TASK INPUTS Block Start

(** C1 (as amended): a create that fails with 409 and whose body carries none
    of the transient markers is classified non-retryable: one attempt, no
    sleep.  A 409 whose body carries a marker is classified retryable: the
    executor writes its progress line, sleeps one second and goes on with
    the second attempt.  Whenever the Retry Executor's run for a create ends
    in a 409, whatever its body, the Tree Provisioner takes it as success:
    the Organization step and the Project step return normally in the state
    the executor left, the Project loop goes on exactly as after a
    successful create, and the name of every Project is in the list the loop
    hands to the readiness waits.  End to end: when the kubeconfig file
    holds a configuration of the kubeconfig shape, the clients can be built,
    no bearer token is set, every create answers or fails with 409 and every
    Project is Ready when first looked at, [create_org_and_projects] returns
    normally with the names of all the Projects, and the last calls of the
    run are the readiness gets, one for each Project, in the order of the
    names. *)
Theorem create_conflict_tolerated
    (W : Type) (P : Platform W) (L : PyLib)
    (coapi : ApiClient) (org_name : string) (labels : list (string * string))
    (body : option string) :
  (forall (A : Type) name op (ext : Ext W A) s w',
      no_marker body = true ->
      ext (world s) = (inl (ApiException 409 body), w') ->
      should_retry_api_exception 409 body = false
      /\ retry_with_backoff name (invoke op ext) s
         = (Raise (ApiException 409 body),
            mkState (heap s) w' (trace s ++ [EvCall op (Some (ApiException 409 body))])))
  /\ (forall s s',
        retry_with_backoff "create Organization"
          (invoke ("create organizations/" +:+ org_name)
             (create_cluster_custom_object coapi api_group api_version "organizations"
                (org_body org_name labels))) s
        = (Raise (ApiException 409 body), s') ->
        create_organization coapi org_name labels s = (Ok tt, s'))
  /\ (forall i rest n names s s',
        retry_with_backoff ("create Project " +:+ project_name org_name i)
          (invoke ("create projects/" +:+ project_name org_name i)
             (create_cluster_custom_object coapi api_group api_version "projects"
                (proj_body org_name (project_name org_name i) labels))) s
        = (Raise (ApiException 409 body), s') ->
        create_project coapi org_name (project_name org_name i) labels s = (Ok tt, s')
        /\ create_projects coapi org_name labels n (i :: rest) names s
           = ((if (i mod 10 =? 0) || (i =? n)
               then log ("Created " +:+ pretty i +:+ "/" +:+ pretty n +:+ " Projects …")
               else ret tt) ;;;
              create_projects coapi org_name labels n rest
                (names ++ [project_name org_name i])%list) s')
  /\ (forall n indices names s names' s',
        create_projects coapi org_name labels n indices names s = (Ok names', s') ->
        names' = (names ++ map (project_name org_name) indices)%list)
  /\ (forall (A : Type) name op (ext : Ext W A) s w',
        no_marker body = false ->
        ext (world s) = (inl (ApiException 409 body), w') ->
        should_retry_api_exception 409 body = true
        /\ retry_with_backoff name (invoke op ext) s
           = retry_loop name (invoke op ext) [2; 3; 4; 5; 6] 2
               (mkState (heap s) (time_sleep 1 w')
                  ((trace s ++ [EvCall op (Some (ApiException 409 body))])
                   ++ [EvLog (retry_log_line name 1 409 1)] ++ [EvSleep 1])))
  /\ (forall fuel milo_kubeconfig_path num_projects s,
        (forall w, exists doc w',
            yaml_load_file milo_kubeconfig_path w = (inr doc, w')
            /\ is_Some (scoped_document doc (org_scope org_name)
                          ("organization-" +:+ org_name))) ->
        (forall doc w, exists c w', load_client doc w = (inr c, w')) ->
        (forall w, os_getenv "AUTH_BEARER_TOKEN" w = None) ->
        (forall c plural obj,
            conflict_or_ok
              (create_cluster_custom_object c api_group api_version plural obj)) ->
        (forall c name w, exists obj w',
            get_cluster_custom_object c api_group api_version "projects" name w
            = (inr obj, w')
            /\ object_ready obj = inr true) ->
        exists base_cfg total_seconds s' calls,
          create_org_and_projects (S fuel) milo_kubeconfig_path org_name num_projects
            labels s
          = (Ok (base_cfg, map (project_name org_name) (range1 num_projects),
                 total_seconds), s')
          /\ calls_of (trace s')
             = (calls_of (trace s) ++ calls
                ++ map (fun i => ("get projects/" +:+ project_name org_name i, None))
                     (range1 num_projects))%list).
Proof.
  split; [|split; [|split; [|split; [|split]]]].
  - intros A name op ext s w' Hm E.
    pose proof (no_marker_not_retried _ Hm) as Hc. split; [exact Hc|].
    unfold retry_with_backoff. apply retry_loop_raise; [now apply invoke_raise|].
    simpl. now rewrite Hc.
  - intros s s' E. unfold create_organization, try_except, bind. now rewrite E.
  - intros i rest n names s s' E.
    assert (Hp : create_project coapi org_name (project_name org_name i) labels s = (Ok tt, s'))
      by (unfold create_project, try_except, bind; now rewrite E).
    split; [exact Hp|].
    cbn [create_projects]. unfold bind at 1. now rewrite Hp.
  - intros n indices names s names' s'. apply create_projects_names.
  - intros A name op ext s w' Hm E.
    pose proof (marker_retried _ Hm) as Hc. split; [exact Hc|].
    unfold retry_with_backoff.
    rewrite (retry_loop_again name (invoke op ext) 1 [2; 3; 4; 5; 6] 1 s 409 body _
               (invoke_raise _ _ _ _ _ E) Hc) by lia.
    cbn [heap world trace]. reflexivity.
  - intros fuel path n s. apply create_org_and_projects_conflict.
Qed.
(** The timer of the throttle fires after 100 ms. *)
Definition onThrottleTimer (st : State) : State :=
  {| sections := sections st; navLinks := navLinks st; isScrolling := isScrolling st;
     currentActiveSection := currentActiveSection st; inThrottle := false |}.

End Navigation.

(* ===================================================================== *)
(** ** Regular expressions, as far as utils.js uses them *)
(* ===================================================================== *)

Module Regex.

(** A pattern over code units. *)
Inductive re :=
| Never
| Eps
| Class (p : N -> bool)
| Cat (a b : re)
| Alt (a b : re)
| Star (a : re).

Definition Plus (a : re) : re := Cat a (Star a).
Definition Opt (a : re) : re := Alt Eps a.

(** [a{0,n}]. *)
Fixpoint UpTo (n : nat) (a : re) : re :=
  match n with
  | O => Eps
  | S k => Opt (Cat a (UpTo k a))
  end.

Fixpoint nullable (r : re) : bool :=
  match r with
  | Never => false
  | Eps => true
  | Class _ => false
  | Cat a b => nullable a && nullable b
  | Alt a b => nullable a || nullable b
  | Star _ => true
  end.

(** The pattern of what may follow [c]. *)
Fixpoint deriv (c : N) (r : re) : re :=
  match r with
  | Never => Never
  | Eps => Never
  | Class p => if p c then Eps else Never
  | Cat a b =>
      if nullable a then Alt (Cat (deriv c a) b) (deriv c b)
      else Cat (deriv c a) b
  | Alt a b => Alt (deriv c a) (deriv c b)
  | Star a => Cat (deriv c a) (Star a)
  end.

(** [/^r$/.test(s)]: the whole of [s] matches [r]. *)
Definition test (r : re) (s : jsstring) : bool :=
  nullable (fold_left (fun r c => deriv c r) s r).

End Regex.

(* ===================================================================== *)
(** ** assets/js/utils.js: Validation *)
(* ===================================================================== *)

Module Validation.

Import Regex.

(** The class [[^\s@]]. *)
Definition not_space_at (c : N) : bool := negb (is_space c || (c =? 64)).

(** [/^[^\s@]+@[^\s@]+\.[^\s@]+$/]. *)
Definition email_re : re :=
  Cat (Plus (Class not_space_at))
    (Cat (Class (N.eqb 64))
       (Cat (Plus (Class not_space_at))
          (Cat (Class (N.eqb 46)) (Plus (Class not_space_at))))).

Definition isEmail (email : jsstring) : bool := test email_re email.

(** The class [[\s\-\(\)]]. *)
Definition phone_noise (c : N) : bool :=
  is_space c || (c =? 45) || (c =? 40) || (c =? 41).

(** [/^[\+]?[1-9][\d]{0,15}$/]. *)
Definition phone_re : re :=
  Cat (Opt (Class (N.eqb 43)))
    (Cat (Class (fun c => (49 <=? c) && (c <=? 57)))
       (UpTo 15 (Class (fun c => (48 <=? c) && (c <=? 57))))).

Definition isPhone (phone : jsstring) : bool :=
  test phone_re (List.filter (fun c => negb (phone_noise c)) phone).

(** [isNotEmpty(str)] for a string [str]. *)
Definition isNotEmpty (str : jsstring) : bool :=
  Nat.ltb 0 (length (trim str)).

(** [minLength(str, length)] and [maxLength(str, length)] for a string
    [str]; [length] is an integer or [undefined], and a comparison with
    [undefined] is false. *)
Definition minLength (str : jsstring) (len : option Z) : bool :=
  match len with
  | Some n => (n <=? Z.of_nat (length str))%Z
  | None => false
  end.

Definition maxLength (str : jsstring) (len : option Z) : bool :=
  match len with
  | Some n => (Z.of_nat (length str) <=? n)%Z
  | None => false
  end.

End Validation.

(* ===================================================================== *)
(** ** assets/js/forms.js: FormManager *)
(* ===================================================================== *)

Module Forms.

(** A number written in a rule.  The model takes the integers a
    JavaScript number holds exactly: they compare as integers, and a
    template literal prints them in plain decimal digits. *)
Record jsint := {
  int_val : Z;
  int_safe : (Z.abs int_val <=? 9007199254740991)%Z = true
}.

(** The [params] of a rule written as an object. *)
Inductive params :=
| PUndefined                 (* no [params] property *)
| PValue (n : jsint)         (* params: n *)
| PArray (l : list jsint).   (* params: [n1, n2, ...] *)

(** An entry of a rule list: a name, or [{ rule: name, params }]. *)
Inductive rule :=
| RName (name : jsstring)
| RObject (name : jsstring) (p : params).

Definition ruleName (r : rule) : jsstring :=
  match r with
  | RName n => n
  | RObject n _ => n
  end.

TASK INPUTS Block End

*WHAT THIS TASK INVOLVES:* Copy the lines above exactly, beginning at the line that has "Definition isEmail (email" and stopping after the line that has "Nat.ltb 0 (length (trim str)).", and omit the rest.

*YOUR RESPONSE:*
Definition isEmail (email : jsstring) : bool := test email_re email.

(** The class [[\s\-\(\)]]. *)
Definition phone_noise (c : N) : bool :=
  is_space c || (c =? 45) || (c =? 40) || (c =? 41).

(** [/^[\+]?[1-9][\d]{0,15}$/]. *)
Definition phone_re : re :=
  Cat (Opt (Class (N.eqb 43)))
    (Cat (Class (fun c => (49 <=? c) && (c <=? 57)))
       (UpTo 15 (Class (fun c => (48 <=? c) && (c <=? 57))))).

Definition isPhone (phone : jsstring) : bool :=
  test phone_re (List.filter (fun c => negb (phone_noise c)) phone).

(** [isNotEmpty(str)] for a string [str]. *)
Definition isNotEmpty (str : jsstring) : bool :=
  Nat.ltb 0 (length (trim str)).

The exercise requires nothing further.